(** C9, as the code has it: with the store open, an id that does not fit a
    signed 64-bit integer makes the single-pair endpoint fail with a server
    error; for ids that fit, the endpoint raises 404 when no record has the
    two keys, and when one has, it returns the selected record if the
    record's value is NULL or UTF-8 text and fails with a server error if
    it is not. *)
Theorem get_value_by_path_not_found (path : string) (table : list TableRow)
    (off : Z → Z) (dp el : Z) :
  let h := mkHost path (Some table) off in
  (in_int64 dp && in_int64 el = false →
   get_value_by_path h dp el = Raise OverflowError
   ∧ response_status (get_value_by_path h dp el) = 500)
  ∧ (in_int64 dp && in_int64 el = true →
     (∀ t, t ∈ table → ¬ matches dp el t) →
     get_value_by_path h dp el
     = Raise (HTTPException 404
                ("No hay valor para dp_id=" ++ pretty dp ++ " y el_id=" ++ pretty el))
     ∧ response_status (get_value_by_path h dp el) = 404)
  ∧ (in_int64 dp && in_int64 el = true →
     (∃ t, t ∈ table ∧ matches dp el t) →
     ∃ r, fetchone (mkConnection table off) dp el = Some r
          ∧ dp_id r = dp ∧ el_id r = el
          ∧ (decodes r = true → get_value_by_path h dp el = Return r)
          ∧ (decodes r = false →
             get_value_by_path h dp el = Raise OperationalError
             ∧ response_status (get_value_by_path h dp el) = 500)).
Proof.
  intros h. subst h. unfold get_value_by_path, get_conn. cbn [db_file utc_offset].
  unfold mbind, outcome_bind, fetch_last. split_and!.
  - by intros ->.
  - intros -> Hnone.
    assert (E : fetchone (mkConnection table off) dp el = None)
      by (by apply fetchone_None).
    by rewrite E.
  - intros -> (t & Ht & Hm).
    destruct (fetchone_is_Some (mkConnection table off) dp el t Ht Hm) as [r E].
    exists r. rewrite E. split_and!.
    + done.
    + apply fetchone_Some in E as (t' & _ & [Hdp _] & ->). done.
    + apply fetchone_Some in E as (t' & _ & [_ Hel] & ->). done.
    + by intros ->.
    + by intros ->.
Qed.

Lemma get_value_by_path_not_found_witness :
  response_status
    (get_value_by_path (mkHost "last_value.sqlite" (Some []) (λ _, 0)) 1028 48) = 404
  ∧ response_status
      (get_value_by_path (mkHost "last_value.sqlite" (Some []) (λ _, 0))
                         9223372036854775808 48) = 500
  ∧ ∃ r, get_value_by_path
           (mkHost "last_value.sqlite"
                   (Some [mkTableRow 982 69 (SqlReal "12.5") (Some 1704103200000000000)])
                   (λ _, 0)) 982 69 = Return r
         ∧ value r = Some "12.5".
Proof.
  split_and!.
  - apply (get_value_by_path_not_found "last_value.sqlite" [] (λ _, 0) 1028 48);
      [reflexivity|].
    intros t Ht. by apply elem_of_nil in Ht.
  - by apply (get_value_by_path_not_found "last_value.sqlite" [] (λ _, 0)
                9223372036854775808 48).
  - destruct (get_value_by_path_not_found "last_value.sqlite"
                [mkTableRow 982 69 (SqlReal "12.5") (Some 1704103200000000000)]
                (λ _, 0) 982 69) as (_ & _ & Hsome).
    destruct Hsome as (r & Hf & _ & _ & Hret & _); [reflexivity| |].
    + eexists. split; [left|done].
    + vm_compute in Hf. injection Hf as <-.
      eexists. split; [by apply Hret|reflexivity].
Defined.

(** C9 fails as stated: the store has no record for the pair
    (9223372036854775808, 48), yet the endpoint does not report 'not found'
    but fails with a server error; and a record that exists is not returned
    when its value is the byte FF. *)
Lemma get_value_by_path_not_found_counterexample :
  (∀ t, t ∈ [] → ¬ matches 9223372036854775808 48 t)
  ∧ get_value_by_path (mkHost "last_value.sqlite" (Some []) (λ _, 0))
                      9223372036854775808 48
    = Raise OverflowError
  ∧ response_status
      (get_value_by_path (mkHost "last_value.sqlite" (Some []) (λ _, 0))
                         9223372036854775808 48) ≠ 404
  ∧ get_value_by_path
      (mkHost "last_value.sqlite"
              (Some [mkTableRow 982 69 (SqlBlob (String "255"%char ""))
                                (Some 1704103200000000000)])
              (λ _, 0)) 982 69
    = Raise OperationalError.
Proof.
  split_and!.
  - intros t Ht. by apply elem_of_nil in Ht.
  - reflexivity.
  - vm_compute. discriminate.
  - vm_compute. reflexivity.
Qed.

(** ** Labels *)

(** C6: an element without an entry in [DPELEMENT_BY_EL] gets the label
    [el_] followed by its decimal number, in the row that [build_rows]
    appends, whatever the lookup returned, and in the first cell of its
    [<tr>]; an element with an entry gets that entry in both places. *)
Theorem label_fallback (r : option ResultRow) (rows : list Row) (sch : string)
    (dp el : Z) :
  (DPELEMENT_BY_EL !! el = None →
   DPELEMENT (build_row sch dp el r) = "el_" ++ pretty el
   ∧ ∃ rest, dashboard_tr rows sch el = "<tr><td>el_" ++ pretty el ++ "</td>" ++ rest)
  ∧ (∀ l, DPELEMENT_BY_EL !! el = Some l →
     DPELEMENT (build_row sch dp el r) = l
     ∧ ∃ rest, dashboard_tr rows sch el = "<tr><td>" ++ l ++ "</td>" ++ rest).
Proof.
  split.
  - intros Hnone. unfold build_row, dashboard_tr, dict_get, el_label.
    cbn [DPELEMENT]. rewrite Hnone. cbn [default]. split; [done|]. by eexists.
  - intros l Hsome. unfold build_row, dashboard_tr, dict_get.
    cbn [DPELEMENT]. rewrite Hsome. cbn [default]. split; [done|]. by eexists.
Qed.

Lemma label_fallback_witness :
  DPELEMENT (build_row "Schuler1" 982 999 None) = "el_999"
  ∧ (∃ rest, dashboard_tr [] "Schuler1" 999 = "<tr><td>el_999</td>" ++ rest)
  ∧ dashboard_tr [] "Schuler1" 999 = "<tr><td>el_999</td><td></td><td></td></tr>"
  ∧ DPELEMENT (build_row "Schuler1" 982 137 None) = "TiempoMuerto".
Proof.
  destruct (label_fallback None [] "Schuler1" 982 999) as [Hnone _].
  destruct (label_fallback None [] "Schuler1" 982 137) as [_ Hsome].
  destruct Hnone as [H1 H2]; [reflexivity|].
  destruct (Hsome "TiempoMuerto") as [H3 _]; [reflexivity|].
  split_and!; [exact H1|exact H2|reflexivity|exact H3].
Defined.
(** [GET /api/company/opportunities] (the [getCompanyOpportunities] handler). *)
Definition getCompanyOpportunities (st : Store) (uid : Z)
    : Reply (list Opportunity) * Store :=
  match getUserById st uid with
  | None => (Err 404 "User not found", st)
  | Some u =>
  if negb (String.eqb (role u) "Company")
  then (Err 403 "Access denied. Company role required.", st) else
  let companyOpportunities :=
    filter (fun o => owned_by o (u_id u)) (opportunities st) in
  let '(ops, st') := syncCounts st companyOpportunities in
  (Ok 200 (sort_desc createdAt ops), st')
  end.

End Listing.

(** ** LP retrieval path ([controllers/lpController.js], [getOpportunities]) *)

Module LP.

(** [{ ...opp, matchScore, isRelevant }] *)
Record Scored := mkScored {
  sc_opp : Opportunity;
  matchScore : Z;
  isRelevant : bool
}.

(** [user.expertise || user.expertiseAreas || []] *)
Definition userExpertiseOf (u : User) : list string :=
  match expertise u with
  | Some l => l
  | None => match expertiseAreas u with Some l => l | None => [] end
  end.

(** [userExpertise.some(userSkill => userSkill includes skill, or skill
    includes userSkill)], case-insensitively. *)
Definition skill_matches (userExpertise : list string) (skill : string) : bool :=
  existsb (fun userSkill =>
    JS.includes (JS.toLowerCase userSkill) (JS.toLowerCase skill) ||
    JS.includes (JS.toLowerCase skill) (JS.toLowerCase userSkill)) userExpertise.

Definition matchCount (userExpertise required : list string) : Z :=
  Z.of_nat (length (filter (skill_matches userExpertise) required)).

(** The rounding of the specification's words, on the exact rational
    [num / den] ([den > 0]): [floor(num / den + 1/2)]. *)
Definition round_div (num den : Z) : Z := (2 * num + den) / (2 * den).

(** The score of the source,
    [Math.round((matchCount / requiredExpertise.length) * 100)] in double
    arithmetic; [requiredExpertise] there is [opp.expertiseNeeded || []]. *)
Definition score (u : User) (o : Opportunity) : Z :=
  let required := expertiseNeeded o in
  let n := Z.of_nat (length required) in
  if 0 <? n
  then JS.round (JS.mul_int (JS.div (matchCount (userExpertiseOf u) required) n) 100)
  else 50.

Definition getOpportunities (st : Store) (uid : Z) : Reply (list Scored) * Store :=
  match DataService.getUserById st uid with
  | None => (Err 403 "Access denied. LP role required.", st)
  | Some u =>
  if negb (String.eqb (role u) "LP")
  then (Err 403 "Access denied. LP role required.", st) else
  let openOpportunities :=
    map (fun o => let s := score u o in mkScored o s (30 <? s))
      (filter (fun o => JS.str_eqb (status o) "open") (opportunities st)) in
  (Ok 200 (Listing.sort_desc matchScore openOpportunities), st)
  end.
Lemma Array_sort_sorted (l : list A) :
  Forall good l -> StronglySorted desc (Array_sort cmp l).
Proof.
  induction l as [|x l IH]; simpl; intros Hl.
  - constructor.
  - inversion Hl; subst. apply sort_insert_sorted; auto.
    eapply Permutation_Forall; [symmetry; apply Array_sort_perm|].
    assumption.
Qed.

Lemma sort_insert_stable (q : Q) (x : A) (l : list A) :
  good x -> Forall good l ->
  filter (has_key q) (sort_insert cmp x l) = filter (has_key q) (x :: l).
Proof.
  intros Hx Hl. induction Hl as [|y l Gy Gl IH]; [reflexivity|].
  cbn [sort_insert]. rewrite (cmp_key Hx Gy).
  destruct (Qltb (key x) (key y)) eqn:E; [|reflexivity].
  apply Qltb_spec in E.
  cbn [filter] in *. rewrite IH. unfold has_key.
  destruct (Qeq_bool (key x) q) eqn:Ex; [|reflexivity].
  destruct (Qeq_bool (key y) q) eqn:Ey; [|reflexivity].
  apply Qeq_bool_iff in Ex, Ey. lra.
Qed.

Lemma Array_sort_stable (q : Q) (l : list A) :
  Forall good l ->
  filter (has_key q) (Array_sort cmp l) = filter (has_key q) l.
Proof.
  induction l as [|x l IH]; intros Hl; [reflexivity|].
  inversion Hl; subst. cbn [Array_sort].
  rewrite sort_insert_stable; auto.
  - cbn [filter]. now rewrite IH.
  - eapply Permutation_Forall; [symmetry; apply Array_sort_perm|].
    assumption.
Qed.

******

**Assignment:** Report all lines above with "good".

**Solution to this problem:**
  Forall good l -> StronglySorted desc (Array_sort cmp l).
  good x -> Forall good l ->
  Forall good l ->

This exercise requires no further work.